EXCERPTED DATA START

(* ===== verification/LeafExtentCache.v ===== *)
(** * LeafExtentCache: the W-TinyLFU cache of leaf extents
    ([src/tree/leaf_extent_cache.cpp])

    Entries and buffers are heap objects named by addresses; reading a freed one
    is undefined.  A shard's intrusive lists are the sequences of their entries,
    most recently used first (IntrusiveList.v shows that the pointer operations
    compute them).  Every critical section of [pin] is an operation of its own, and
    so is every atomic access of [unpin], which takes no lock: a run is any
    interleaving of them.  The file is a parameter. *)
From S2P Require Import Prelude PageFile FrequencySketch.

(** ** State *)

Inductive Status := WINDOW | PROBATION | PROTECTED.

#[export] Instance Status_eq_dec : EqDecision Status.
Proof. solve_decision. Defined.

Record Entry := mkEntry {
  page : Z;
  keys : list Z;
  esize : Z;
  status : Status;
  refs : Z;
  retired : bool;
  deleted : bool;
  data : Z;
  buf_cap : Z;
}.

Definition with_status (e : Entry) (st : Status) : Entry :=
  mkEntry (page e) (keys e) (esize e) st (refs e) (retired e) (deleted e) (data e) (buf_cap e).
Definition with_refs (e : Entry) (n : Z) : Entry :=
  mkEntry (page e) (keys e) (esize e) (status e) n (retired e) (deleted e) (data e) (buf_cap e).
Definition with_retired (e : Entry) : Entry :=
  mkEntry (page e) (keys e) (esize e) (status e) (refs e) true (deleted e) (data e) (buf_cap e).
Definition with_deleted (e : Entry) : Entry :=
  mkEntry (page e) (keys e) (esize e) (status e) (refs e) (retired e) true (data e) (buf_cap e).
Definition with_keys (e : Entry) (ks : list Z) : Entry :=
  mkEntry (page e) ks (esize e) (status e) (refs e) (retired e) (deleted e) (data e) (buf_cap e).

(** Byte budgets of a shard. *)
Record Limits := mkLimits {
  max_window_bytes : Z;
  max_main_bytes : Z;
  max_probation_bytes : Z;
  max_protected_bytes : Z;
  shard_capacity_bytes : Z;
}.

(** A list and the bytes its entries are accounted for. *)
Record Segment := mkSegment { seg_list : list Z; seg_bytes : Z }.

Record Shard := mkShard {
  sh_map : gmap Z Z;
  window : Segment;
  probation : Segment;
  protected_ : Segment;
  limits : Limits;
  sketch : FrequencySketch;
  buf_pool : list (Z * Z);
  buf_pool_bytes : Z;
}.

(** Allocated entries, allocated buffers, the next fresh address. *)
Record Heap := mkHeap {
  entries : gmap Z Entry;
  buffers : gmap Z (list Z);
  next_addr : Z;
}.

Record Stats := mkStats {
  hits : Z;
  misses : Z;
  bytes_filled : Z;
  evictions : Z;
  rejections : Z;
}.

(** What the sections of one shard work on. *)
Record World := mkWorld { heap : Heap; shard : Shard; stats : Stats }.

(** *** Updates *)

Definition set_entries (w : World) (m : gmap Z Entry) : World :=
  mkWorld (mkHeap m (buffers (heap w)) (next_addr (heap w))) (shard w) (stats w).
Definition set_buffers (w : World) (m : gmap Z (list Z)) : World :=
  mkWorld (mkHeap (entries (heap w)) m (next_addr (heap w))) (shard w) (stats w).
Definition set_shard (w : World) (s : Shard) : World := mkWorld (heap w) s (stats w).

Definition set_map (w : World) (m : gmap Z Z) : World :=
  set_shard w (mkShard m (window (shard w)) (probation (shard w)) (protected_ (shard w))
    (limits (shard w)) (sketch (shard w)) (buf_pool (shard w)) (buf_pool_bytes (shard w))).
Definition set_sketch (w : World) (k : FrequencySketch) : World :=
  set_shard w (mkShard (sh_map (shard w)) (window (shard w)) (probation (shard w)) (protected_ (shard w))
    (limits (shard w)) k (buf_pool (shard w)) (buf_pool_bytes (shard w))).
Definition set_pool (w : World) (p : list (Z * Z)) (n : Z) : World :=
  set_shard w (mkShard (sh_map (shard w)) (window (shard w)) (probation (shard w)) (protected_ (shard w))
    (limits (shard w)) (sketch (shard w)) p n).

Definition segment (st : Status) (s : Shard) : Segment :=
  match st with WINDOW => window s | PROBATION => probation s | PROTECTED => protected_ s end.

Definition set_segment (st : Status) (w : World) (g : Segment) : World :=
  let s := shard w in
  set_shard w (match st with
    | WINDOW => mkShard (sh_map s) g (probation s) (protected_ s) (limits s) (sketch s) (buf_pool s) (buf_pool_bytes s)
    | PROBATION => mkShard (sh_map s) (window s) g (protected_ s) (limits s) (sketch s) (buf_pool s) (buf_pool_bytes s)
    | PROTECTED => mkShard (sh_map s) (window s) (probation s) g (limits s) (sketch s) (buf_pool s) (buf_pool_bytes s)
    end).

Definition add_hit (w : World) : World :=
  let t := stats w in
  mkWorld (heap w) (shard w) (mkStats (u64 (hits t + 1)) (misses t) (bytes_filled t) (evictions t) (rejections t)).
Definition add_miss (w : World) : World :=
  let t := stats w in
  mkWorld (heap w) (shard w) (mkStats (hits t) (u64 (misses t + 1)) (bytes_filled t) (evictions t) (rejections t)).
Definition add_filled (n : Z) (w : World) : World :=
  let t := stats w in
  mkWorld (heap w) (shard w) (mkStats (hits t) (misses t) (u64 (bytes_filled t + n)) (evictions t) (rejections t)).
Definition add_eviction (w : World) : World :=
  let t := stats w in
  mkWorld (heap w) (shard w) (mkStats (hits t) (misses t) (bytes_filled t) (u64 (evictions t + 1)) (rejections t)).
Definition add_rejection (w : World) : World :=
  let t := stats w in
  mkWorld (heap w) (shard w) (mkStats (hits t) (misses t) (bytes_filled t) (evictions t) (u64 (rejections t + 1))).

(** Dereferencing an entry: a freed one is undefined. *)
Definition entry_at (w : World) (a : Z) : res Entry :=
  match entries (heap w) !! a with Some e => mret e | None => Err UndefinedBehaviour end.
Definition set_entry (a : Z) (e : Entry) (w : World) : World :=
  set_entries w (<[a := e]> (entries (heap w))).

(** ** Buffer pool *)

(** The first buffer that is large enough, and the pool without it: its place
    is taken by the last buffer. *)
Fixpoint pool_take (size : Z) (before pool : list (Z * Z)) : option (Z * Z * list (Z * Z)) :=
  match pool with
  | [] => None
  | b :: rest =>
      if size <=? b.2 then
        Some (b, match last rest with
          | Some l => before ++ l :: removelast rest
          | None => before
          end)
      else pool_take size (before ++ [b]) rest
  end.

(** [new uint8_t[size]]: the bytes are indeterminate; nothing reads them
    before the fill. *)
Definition new_buf (size : Z) (w : World) : Z * World :=
  let h := heap w in
  (next_addr h, mkWorld (mkHeap (entries h) (<[next_addr h := replicate (Z.to_nat size) 0]> (buffers h))
    (next_addr h + 1)) (shard w) (stats w)).

Definition acquire_buf (size : Z) (w : World) : Z * World :=
  match pool_take size [] (buf_pool (shard w)) with
  | Some (b, pool) => (b.1, set_pool w pool (u64 (buf_pool_bytes (shard w) - b.2)))
  | None => new_buf size w
  end.

Definition live_bytes (s : Shard) : Z :=
  u64 (seg_bytes (window s) + seg_bytes (probation s) + seg_bytes (protected_ s)).

Definition release_buf (buf cap : Z) (w : World) : World :=
  let s := shard w in
  if u64 (buf_pool_bytes s + cap + live_bytes s) <=? shard_capacity_bytes (limits s)
  then set_pool w (buf_pool s ++ [(buf, cap)]) (u64 (buf_pool_bytes s + cap))
  else set_buffers w (delete buf (buffers (heap w))).

(** ** Entry lifetime *)

(** The buffer is given back and the entry freed. *)
Definition free_entry (a : Z) (e : Entry) (w : World) : World :=
  let w := release_buf (data e) (buf_cap e) w in
  set_entries w (delete a (entries (heap w))).

(** The flag is claimed and the entry freed in one critical section. *)
Definition maybe_delete_locked (a : Z) (w : World) : res World :=
  e ← entry_at w a;
  if negb (refs e =? 0) then mret w
  else if deleted e then mret w
  else mret (free_entry a e w).

Definition drop_entry (a : Z) (w : World) : res World :=
  e ← entry_at w a;
  maybe_delete_locked a (set_entry a (with_retired e) w).

Definition drop_filled (a : Z) (w : World) : res World := drop_entry a w.

(** ** Lists *)

(** Unlinking an entry that is not in the list is undefined. *)
Definition unlink (a : Z) (l : list Z) : res (list Z) :=
  if bool_decide (a ∈ l) then mret (filter (λ x, x ≠ a) l) else Err UndefinedBehaviour.

Definition move_to_mru (a : Z) (l : list Z) : res (list Z) := l ← unlink a l; mret (a :: l).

EXCERPTED DATA END

**TASK PROMPT**
Restate word for word the lines in the material above from the one with "#[export] Instance Status_eq_dec" to the one with "Definition with_refs (e"; both of those lines count, and nothing else does.

**FINISHED EXERCISE**
#[export] Instance Status_eq_dec : EqDecision Status.
Proof. solve_decision. Defined.

Record Entry := mkEntry {
  page : Z;
  keys : list Z;
  esize : Z;
  status : Status;
  refs : Z;
  retired : bool;
  deleted : bool;
  data : Z;
  buf_cap : Z;
}.

Definition with_status (e : Entry) (st : Status) : Entry :=
  mkEntry (page e) (keys e) (esize e) st (refs e) (retired e) (deleted e) (data e) (buf_cap e).
Definition with_refs (e : Entry) (n : Z) : Entry :=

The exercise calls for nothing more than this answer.